Exercise brief » Each line below that holds the word "clock" counts toward the answer; reply with the total number only.

==== Exercise data ====

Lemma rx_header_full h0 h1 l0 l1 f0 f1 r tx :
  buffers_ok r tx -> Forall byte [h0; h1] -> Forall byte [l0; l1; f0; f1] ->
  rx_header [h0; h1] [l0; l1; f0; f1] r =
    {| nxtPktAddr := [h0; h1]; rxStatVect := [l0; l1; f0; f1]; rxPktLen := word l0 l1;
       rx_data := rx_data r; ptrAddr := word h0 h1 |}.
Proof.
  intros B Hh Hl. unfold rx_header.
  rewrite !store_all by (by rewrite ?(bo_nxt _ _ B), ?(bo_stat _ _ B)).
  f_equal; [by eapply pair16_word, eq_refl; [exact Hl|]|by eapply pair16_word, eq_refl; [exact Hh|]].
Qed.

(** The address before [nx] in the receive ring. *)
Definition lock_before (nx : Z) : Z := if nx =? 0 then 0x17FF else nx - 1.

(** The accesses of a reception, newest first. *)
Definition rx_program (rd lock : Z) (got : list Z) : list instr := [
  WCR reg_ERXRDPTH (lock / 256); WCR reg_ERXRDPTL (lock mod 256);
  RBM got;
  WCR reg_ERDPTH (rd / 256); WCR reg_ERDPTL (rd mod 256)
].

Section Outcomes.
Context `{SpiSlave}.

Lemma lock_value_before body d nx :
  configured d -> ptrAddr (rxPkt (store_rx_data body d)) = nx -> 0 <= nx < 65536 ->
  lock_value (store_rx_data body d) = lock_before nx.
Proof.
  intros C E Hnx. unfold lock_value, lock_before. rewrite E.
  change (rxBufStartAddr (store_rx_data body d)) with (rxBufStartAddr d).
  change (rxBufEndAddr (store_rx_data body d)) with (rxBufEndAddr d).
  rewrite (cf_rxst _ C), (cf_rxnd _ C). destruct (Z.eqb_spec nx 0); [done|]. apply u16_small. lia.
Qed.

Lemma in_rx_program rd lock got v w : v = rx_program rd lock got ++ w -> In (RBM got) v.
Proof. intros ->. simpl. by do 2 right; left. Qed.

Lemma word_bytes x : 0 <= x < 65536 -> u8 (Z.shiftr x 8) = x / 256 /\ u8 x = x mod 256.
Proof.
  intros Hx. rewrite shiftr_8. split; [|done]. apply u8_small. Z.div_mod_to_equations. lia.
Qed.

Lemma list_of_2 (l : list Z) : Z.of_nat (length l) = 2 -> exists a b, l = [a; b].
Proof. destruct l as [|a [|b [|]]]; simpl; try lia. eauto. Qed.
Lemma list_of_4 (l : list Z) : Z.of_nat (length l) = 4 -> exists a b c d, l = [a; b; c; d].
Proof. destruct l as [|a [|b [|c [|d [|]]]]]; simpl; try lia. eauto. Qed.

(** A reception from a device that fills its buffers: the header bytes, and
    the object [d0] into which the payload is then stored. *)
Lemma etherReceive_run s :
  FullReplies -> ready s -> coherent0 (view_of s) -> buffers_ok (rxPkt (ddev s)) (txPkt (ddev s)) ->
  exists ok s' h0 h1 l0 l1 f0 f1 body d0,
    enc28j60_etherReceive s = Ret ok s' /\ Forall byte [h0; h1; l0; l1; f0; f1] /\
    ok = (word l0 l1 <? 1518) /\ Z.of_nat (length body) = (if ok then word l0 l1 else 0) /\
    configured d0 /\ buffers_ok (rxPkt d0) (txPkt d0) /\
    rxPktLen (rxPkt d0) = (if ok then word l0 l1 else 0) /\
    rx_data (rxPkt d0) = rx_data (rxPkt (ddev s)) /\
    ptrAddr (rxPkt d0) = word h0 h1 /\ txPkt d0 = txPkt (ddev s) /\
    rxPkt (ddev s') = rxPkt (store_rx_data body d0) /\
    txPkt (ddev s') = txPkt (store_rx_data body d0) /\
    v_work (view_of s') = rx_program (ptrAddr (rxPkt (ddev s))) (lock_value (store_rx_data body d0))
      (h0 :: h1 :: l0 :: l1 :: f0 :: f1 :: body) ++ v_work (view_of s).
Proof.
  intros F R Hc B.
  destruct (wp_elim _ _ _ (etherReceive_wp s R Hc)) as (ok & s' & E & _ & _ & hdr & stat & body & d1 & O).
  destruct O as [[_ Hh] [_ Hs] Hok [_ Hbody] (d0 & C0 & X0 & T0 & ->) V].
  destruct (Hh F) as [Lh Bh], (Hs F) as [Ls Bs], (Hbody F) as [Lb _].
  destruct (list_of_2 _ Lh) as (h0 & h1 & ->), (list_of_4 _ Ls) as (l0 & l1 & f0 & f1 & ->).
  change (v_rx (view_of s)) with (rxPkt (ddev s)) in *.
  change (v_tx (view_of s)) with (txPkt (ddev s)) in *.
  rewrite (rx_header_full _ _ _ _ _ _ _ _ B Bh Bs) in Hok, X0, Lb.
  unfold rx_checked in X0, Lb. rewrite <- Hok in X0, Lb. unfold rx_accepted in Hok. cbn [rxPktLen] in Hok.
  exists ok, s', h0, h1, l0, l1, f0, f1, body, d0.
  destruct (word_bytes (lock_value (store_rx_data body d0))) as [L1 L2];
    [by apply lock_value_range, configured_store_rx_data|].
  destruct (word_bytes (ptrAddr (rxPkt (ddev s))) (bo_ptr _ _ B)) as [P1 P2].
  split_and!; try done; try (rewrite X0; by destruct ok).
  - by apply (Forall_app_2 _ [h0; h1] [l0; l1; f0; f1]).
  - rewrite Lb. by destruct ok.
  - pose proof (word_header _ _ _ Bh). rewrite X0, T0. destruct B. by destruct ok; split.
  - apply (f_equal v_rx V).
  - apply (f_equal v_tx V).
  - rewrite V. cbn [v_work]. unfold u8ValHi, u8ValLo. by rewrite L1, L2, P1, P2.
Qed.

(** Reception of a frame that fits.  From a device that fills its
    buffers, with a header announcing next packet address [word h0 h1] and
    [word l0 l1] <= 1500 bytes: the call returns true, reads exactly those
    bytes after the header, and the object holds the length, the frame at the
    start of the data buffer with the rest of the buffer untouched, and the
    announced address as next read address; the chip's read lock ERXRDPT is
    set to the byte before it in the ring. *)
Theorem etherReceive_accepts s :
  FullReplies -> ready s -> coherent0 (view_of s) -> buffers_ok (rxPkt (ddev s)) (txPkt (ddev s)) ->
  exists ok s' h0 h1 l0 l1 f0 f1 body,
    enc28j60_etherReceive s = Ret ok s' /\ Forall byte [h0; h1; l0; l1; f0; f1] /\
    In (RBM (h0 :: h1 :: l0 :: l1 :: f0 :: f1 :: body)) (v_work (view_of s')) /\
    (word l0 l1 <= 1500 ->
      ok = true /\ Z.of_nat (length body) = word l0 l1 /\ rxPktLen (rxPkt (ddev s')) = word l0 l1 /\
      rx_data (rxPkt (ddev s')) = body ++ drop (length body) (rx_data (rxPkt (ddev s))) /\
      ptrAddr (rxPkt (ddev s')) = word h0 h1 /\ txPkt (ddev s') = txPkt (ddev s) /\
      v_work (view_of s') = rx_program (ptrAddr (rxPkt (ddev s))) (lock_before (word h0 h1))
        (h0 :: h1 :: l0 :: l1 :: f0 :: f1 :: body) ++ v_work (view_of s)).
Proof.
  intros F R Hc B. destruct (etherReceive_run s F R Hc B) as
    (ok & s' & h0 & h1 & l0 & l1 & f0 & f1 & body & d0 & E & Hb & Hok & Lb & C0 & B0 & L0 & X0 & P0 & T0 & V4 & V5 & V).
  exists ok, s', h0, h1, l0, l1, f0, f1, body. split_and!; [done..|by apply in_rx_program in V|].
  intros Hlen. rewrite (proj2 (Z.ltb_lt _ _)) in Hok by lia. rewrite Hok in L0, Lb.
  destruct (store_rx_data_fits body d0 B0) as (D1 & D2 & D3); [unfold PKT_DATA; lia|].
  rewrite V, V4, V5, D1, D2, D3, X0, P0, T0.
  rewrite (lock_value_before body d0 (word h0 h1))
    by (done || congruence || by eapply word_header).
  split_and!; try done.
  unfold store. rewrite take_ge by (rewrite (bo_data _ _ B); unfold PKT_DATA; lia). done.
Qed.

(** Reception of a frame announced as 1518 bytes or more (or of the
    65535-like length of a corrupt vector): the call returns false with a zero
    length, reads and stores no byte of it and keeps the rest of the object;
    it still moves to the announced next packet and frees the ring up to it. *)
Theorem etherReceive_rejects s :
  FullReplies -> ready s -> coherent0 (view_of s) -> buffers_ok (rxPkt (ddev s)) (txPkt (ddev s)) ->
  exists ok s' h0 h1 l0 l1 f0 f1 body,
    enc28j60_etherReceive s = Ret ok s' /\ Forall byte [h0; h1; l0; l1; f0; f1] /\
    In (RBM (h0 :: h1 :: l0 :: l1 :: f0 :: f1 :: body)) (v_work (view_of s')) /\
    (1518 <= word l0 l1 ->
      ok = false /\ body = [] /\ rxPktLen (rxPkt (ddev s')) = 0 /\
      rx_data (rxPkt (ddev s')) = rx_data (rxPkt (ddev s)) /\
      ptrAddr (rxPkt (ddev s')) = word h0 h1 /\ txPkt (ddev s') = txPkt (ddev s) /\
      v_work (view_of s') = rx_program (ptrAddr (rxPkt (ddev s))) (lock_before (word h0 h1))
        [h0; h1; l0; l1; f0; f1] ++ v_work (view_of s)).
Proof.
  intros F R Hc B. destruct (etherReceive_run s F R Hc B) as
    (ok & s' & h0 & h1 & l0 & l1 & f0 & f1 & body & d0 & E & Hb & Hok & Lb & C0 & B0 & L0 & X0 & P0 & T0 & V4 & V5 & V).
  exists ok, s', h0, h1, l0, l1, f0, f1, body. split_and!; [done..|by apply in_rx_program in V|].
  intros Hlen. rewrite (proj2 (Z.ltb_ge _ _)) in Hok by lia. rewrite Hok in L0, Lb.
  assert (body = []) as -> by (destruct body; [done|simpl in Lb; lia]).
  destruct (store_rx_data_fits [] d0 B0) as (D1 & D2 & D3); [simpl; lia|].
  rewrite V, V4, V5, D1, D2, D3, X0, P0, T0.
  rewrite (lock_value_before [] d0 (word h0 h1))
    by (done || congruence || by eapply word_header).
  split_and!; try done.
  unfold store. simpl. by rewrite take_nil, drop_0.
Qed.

====
==== Exercise data ====

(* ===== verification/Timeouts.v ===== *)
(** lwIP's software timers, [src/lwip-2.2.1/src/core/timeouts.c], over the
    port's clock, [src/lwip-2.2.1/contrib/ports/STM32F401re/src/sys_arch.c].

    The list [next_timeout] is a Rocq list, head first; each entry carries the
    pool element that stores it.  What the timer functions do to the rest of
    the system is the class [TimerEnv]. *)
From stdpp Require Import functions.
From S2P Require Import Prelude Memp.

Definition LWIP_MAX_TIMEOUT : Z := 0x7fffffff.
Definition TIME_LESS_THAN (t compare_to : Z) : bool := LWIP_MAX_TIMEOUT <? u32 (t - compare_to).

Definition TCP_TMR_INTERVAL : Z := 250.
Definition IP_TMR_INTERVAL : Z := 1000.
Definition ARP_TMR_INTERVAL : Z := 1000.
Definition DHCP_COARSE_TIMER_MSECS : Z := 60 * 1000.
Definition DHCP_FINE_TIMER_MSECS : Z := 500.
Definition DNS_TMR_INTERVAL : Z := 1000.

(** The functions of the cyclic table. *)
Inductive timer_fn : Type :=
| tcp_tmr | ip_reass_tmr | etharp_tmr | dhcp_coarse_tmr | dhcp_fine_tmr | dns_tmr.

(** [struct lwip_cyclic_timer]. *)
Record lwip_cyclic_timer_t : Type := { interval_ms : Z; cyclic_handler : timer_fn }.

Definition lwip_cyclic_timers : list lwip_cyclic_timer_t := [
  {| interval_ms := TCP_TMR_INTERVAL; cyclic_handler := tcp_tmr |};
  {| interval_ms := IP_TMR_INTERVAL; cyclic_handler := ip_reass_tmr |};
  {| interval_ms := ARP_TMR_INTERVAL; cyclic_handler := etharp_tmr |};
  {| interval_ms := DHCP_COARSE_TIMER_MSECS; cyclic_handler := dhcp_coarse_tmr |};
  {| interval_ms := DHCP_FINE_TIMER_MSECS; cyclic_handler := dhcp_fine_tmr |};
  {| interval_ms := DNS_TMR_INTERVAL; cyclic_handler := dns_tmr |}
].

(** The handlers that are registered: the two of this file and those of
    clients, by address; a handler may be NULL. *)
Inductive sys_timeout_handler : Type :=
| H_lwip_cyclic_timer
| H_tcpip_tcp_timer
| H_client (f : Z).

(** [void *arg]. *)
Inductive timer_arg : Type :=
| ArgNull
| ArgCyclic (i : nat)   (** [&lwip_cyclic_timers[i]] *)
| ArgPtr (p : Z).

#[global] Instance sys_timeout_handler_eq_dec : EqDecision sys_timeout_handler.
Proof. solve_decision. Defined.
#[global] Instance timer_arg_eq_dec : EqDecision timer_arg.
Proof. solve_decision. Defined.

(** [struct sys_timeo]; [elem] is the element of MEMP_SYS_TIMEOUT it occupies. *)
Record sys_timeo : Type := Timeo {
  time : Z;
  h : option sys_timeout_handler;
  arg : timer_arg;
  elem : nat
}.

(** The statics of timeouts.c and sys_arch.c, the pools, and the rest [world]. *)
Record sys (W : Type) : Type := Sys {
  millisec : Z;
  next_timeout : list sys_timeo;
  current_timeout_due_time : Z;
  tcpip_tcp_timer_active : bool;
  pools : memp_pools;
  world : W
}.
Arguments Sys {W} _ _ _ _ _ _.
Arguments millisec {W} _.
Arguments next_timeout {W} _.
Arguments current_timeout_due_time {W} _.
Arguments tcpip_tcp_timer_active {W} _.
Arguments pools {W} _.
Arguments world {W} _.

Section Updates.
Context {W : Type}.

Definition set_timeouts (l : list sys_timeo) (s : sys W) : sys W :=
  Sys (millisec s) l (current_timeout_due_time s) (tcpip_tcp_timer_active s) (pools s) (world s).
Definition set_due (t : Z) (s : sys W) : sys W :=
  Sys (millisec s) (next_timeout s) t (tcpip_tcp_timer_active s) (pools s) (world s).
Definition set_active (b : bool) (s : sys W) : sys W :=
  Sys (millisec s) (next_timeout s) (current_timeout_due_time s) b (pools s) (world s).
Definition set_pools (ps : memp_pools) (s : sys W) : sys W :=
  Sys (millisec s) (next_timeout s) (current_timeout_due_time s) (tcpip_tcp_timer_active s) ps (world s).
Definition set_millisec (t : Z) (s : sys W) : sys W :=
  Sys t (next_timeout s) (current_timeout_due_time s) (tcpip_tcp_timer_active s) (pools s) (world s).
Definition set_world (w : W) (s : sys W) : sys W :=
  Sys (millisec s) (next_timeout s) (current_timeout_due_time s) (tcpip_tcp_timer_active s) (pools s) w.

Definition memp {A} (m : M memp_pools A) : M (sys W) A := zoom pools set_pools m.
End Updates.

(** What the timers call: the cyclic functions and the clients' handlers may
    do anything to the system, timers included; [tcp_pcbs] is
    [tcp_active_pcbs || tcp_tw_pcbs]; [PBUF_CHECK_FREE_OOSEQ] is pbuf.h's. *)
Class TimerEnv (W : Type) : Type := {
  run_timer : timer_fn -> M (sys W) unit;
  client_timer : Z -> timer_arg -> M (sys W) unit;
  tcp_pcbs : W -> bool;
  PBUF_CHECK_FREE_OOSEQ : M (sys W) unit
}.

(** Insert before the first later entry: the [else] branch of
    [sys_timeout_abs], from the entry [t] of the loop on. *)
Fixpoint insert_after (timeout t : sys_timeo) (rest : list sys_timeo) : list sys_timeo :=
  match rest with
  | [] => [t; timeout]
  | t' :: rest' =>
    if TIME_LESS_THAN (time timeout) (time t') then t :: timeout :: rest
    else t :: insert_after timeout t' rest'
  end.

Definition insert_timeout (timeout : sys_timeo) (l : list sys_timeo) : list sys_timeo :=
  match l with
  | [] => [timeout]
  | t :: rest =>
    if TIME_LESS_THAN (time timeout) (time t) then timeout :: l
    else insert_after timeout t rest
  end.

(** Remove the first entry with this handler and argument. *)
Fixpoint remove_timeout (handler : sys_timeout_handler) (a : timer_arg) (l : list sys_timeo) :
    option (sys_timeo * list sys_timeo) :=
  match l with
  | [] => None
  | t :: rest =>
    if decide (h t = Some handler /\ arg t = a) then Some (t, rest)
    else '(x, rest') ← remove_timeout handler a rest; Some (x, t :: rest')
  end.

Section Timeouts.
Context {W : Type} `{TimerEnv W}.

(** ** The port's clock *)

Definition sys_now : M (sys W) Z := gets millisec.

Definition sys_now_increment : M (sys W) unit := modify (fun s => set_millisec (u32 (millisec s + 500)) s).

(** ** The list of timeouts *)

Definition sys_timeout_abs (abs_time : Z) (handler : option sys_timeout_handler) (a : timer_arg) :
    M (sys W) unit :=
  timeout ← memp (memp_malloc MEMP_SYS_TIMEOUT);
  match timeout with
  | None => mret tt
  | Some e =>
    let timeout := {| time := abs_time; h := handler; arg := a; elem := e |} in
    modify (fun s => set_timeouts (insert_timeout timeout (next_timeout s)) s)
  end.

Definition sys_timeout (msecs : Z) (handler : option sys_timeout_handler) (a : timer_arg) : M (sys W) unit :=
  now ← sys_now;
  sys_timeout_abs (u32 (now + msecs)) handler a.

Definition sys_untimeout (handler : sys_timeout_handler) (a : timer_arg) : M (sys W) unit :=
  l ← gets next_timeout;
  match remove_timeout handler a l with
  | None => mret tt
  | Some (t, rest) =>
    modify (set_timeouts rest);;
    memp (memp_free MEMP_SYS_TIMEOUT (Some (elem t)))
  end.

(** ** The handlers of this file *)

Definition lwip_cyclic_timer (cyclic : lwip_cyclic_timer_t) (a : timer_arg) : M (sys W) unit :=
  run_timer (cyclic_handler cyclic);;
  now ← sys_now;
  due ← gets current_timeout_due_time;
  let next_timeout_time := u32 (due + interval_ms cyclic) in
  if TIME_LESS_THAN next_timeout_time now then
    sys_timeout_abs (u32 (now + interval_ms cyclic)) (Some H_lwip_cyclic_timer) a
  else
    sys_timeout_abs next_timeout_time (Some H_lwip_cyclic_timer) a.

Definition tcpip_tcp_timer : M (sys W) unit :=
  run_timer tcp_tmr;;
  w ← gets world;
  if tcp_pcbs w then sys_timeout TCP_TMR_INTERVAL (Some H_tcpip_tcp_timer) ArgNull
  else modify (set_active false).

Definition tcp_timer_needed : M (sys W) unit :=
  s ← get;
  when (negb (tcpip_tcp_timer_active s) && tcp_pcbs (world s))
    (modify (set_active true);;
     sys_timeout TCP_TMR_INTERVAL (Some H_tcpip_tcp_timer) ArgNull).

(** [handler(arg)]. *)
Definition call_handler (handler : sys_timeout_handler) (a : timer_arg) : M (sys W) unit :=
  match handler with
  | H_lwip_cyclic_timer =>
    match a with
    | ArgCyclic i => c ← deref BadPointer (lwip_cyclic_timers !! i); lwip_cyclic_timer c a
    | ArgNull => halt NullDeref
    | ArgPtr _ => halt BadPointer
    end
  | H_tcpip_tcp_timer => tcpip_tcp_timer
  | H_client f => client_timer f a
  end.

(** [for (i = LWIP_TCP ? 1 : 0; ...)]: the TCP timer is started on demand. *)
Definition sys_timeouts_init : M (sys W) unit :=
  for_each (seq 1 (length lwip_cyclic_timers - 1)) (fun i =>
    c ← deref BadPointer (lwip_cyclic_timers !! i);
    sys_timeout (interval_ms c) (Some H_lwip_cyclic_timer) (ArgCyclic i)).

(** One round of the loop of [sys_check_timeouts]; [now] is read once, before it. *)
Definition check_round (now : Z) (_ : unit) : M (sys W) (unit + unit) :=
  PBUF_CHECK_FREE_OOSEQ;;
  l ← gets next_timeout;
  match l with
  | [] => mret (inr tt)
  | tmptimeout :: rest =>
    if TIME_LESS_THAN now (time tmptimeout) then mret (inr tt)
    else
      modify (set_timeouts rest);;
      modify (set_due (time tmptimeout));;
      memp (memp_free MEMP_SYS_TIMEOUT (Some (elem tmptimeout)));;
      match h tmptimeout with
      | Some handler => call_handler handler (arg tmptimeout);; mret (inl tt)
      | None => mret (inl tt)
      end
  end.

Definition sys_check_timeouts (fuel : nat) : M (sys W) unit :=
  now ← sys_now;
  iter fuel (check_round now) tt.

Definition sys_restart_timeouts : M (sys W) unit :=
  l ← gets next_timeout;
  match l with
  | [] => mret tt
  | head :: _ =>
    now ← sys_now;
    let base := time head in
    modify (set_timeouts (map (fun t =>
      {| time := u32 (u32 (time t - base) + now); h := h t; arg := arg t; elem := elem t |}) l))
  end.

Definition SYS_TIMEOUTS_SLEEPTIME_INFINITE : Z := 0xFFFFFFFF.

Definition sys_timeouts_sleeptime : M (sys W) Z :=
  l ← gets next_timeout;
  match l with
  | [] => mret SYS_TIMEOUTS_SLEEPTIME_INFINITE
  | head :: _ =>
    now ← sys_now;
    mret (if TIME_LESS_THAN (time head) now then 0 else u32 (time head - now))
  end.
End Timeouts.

====
==== Exercise data ====

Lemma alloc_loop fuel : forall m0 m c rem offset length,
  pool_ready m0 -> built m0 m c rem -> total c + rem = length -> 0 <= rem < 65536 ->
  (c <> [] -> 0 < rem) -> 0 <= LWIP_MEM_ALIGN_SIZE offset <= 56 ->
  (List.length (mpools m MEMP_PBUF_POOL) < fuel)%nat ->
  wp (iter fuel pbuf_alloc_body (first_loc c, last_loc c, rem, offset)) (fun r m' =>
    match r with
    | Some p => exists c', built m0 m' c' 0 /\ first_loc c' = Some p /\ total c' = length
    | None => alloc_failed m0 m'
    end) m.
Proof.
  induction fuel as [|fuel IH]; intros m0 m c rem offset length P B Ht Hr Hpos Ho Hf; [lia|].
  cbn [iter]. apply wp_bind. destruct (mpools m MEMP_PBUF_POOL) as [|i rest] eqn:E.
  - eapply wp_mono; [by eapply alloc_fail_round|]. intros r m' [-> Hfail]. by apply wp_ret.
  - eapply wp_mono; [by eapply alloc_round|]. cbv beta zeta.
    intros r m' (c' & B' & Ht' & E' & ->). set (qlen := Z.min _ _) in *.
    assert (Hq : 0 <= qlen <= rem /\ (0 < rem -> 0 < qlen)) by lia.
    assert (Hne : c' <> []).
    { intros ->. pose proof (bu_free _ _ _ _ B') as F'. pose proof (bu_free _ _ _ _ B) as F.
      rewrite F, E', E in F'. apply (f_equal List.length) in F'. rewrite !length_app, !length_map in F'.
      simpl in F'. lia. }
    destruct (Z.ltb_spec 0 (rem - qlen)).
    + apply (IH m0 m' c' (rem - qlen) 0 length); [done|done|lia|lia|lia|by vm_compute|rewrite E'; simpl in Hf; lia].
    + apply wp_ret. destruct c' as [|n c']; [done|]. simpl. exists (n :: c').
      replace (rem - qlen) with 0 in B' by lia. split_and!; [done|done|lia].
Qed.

====

Solution to this problem » 2